(Collected data entries)
........
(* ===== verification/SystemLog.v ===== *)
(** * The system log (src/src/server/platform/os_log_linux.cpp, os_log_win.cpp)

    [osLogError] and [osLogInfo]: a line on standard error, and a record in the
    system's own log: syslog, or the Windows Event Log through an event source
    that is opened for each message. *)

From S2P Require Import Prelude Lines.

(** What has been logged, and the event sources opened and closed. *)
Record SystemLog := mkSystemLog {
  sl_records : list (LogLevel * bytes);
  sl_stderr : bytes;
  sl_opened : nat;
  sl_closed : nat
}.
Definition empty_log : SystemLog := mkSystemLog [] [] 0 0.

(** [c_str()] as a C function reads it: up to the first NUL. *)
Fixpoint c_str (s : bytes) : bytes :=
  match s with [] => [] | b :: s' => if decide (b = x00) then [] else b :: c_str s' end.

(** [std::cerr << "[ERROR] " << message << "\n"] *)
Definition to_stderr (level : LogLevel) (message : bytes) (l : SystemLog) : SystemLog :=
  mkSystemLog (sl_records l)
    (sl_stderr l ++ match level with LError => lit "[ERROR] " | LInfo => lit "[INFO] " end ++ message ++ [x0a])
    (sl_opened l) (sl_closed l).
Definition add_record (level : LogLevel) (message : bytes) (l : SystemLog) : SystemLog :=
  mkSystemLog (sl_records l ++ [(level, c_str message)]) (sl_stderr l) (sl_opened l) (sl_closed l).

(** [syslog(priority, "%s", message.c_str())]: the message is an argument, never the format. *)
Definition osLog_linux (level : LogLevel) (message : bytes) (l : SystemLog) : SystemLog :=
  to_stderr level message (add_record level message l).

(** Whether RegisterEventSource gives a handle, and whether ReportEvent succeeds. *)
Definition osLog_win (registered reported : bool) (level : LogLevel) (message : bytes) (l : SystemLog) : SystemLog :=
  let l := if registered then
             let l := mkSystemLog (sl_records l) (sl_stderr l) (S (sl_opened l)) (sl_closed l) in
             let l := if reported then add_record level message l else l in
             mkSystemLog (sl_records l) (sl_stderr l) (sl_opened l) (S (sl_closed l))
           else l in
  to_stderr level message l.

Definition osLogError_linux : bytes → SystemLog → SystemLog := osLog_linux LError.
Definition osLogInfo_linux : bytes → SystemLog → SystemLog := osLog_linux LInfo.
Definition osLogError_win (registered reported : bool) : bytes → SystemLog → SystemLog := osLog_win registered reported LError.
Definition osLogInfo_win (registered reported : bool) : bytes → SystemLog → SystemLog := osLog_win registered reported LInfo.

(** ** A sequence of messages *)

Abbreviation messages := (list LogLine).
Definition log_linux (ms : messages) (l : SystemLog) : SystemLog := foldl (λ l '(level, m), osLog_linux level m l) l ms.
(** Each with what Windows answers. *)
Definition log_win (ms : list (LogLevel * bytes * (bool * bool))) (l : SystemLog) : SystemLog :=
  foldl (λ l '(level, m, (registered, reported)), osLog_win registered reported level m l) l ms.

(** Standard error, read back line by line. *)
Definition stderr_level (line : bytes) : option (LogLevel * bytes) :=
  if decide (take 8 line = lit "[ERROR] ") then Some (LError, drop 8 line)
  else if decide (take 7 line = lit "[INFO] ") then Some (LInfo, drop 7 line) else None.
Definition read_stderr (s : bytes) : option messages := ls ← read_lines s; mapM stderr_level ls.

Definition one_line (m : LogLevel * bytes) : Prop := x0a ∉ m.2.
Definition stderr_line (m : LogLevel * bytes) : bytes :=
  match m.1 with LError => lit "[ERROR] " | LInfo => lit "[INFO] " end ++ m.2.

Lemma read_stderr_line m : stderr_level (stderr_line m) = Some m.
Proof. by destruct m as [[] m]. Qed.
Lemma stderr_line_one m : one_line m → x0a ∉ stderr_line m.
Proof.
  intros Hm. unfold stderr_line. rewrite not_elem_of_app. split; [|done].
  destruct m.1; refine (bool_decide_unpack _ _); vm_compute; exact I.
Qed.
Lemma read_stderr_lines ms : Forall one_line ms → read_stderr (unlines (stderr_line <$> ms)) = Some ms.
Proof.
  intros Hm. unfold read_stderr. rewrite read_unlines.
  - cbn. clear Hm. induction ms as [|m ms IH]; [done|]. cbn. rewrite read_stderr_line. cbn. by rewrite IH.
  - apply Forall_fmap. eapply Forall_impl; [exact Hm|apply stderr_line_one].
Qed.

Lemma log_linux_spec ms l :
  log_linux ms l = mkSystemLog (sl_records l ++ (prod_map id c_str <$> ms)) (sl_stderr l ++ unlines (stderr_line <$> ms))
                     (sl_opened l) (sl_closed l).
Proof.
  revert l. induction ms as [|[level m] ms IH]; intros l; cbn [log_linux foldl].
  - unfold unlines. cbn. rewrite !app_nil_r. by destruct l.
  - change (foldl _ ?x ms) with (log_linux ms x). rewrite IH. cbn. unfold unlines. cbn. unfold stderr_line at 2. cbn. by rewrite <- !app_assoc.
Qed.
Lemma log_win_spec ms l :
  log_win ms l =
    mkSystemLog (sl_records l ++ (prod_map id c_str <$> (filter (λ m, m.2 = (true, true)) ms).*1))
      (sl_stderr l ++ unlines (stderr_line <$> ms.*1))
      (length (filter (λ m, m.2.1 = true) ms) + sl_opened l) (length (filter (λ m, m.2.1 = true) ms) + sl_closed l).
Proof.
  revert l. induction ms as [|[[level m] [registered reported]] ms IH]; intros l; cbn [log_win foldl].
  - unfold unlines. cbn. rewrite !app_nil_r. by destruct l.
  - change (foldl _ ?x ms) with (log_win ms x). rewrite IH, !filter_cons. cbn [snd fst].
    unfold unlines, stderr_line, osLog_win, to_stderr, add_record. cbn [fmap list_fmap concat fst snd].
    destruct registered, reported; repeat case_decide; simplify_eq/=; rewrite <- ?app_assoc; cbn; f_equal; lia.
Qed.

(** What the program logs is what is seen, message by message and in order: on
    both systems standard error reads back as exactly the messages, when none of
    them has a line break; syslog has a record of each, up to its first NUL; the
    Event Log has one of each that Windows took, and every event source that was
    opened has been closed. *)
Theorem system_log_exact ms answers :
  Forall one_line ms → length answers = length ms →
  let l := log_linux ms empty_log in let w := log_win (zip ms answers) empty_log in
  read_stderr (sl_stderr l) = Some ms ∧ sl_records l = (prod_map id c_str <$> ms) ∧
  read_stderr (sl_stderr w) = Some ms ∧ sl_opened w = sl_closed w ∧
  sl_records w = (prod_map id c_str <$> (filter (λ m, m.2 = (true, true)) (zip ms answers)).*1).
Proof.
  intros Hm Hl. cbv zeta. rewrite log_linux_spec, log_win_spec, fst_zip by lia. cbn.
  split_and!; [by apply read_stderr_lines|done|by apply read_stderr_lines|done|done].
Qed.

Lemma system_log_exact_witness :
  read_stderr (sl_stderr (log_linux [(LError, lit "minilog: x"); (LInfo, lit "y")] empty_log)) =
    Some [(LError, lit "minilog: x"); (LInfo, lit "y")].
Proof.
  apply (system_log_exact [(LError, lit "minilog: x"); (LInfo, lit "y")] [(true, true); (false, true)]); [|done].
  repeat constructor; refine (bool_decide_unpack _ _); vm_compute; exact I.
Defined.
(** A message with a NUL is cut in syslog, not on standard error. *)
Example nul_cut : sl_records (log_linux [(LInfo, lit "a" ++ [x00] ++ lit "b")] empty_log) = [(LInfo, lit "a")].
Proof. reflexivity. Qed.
........
> [Work item]:
The answer is the line with "intros Hm Hl." plus every line after it to the last line of the entries above, copied exactly and with no other lines.

> [Written answer]:
  intros Hm Hl. cbv zeta. rewrite log_linux_spec, log_win_spec, fst_zip by lia. cbn.
  split_and!; [by apply read_stderr_lines|done|by apply read_stderr_lines|done|done].
Qed.

Lemma system_log_exact_witness :
  read_stderr (sl_stderr (log_linux [(LError, lit "minilog: x"); (LInfo, lit "y")] empty_log)) =
    Some [(LError, lit "minilog: x"); (LInfo, lit "y")].
Proof.
  apply (system_log_exact [(LError, lit "minilog: x"); (LInfo, lit "y")] [(true, true); (false, true)]); [|done].
  repeat constructor; refine (bool_decide_unpack _ _); vm_compute; exact I.
Defined.
(** A message with a NUL is cut in syslog, not on standard error. *)
Example nul_cut : sl_records (log_linux [(LInfo, lit "a" ++ [x00] ++ lit "b")] empty_log) = [(LInfo, lit "a")].
Proof. reflexivity. Qed.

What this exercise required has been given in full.